● **Activity**
Copy out, exactly as given, every line from the line with "- destruct (SBody seg) as" to the end of the listing, both of those lines included.

● **Recorded information**
__________
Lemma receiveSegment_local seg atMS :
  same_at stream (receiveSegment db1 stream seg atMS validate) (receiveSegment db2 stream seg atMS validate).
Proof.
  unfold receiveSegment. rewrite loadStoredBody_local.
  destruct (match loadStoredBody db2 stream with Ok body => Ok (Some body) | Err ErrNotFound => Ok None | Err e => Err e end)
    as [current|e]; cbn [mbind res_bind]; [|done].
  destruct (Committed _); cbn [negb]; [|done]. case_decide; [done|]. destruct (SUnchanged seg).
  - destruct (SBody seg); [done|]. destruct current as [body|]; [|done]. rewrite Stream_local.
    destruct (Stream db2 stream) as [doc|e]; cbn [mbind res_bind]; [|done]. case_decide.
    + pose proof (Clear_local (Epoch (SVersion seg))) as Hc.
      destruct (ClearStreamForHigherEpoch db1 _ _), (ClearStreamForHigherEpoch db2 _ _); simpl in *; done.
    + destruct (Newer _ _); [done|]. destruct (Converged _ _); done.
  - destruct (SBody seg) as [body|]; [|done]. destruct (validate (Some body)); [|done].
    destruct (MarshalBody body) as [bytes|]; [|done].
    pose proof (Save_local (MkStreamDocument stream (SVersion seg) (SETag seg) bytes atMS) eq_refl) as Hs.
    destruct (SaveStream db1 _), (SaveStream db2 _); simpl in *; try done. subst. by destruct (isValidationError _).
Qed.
__________
● **Exercise answer**
  - destruct (SBody seg) as [body|]; [|done]. destruct (validate (Some body)); [|done].
    destruct (MarshalBody body) as [bytes|]; [|done].
    pose proof (Save_local (MkStreamDocument stream (SVersion seg) (SETag seg) bytes atMS) eq_refl) as Hs.
    destruct (SaveStream db1 _), (SaveStream db2 _); simpl in *; try done. subst. by destruct (isValidationError _).
Qed.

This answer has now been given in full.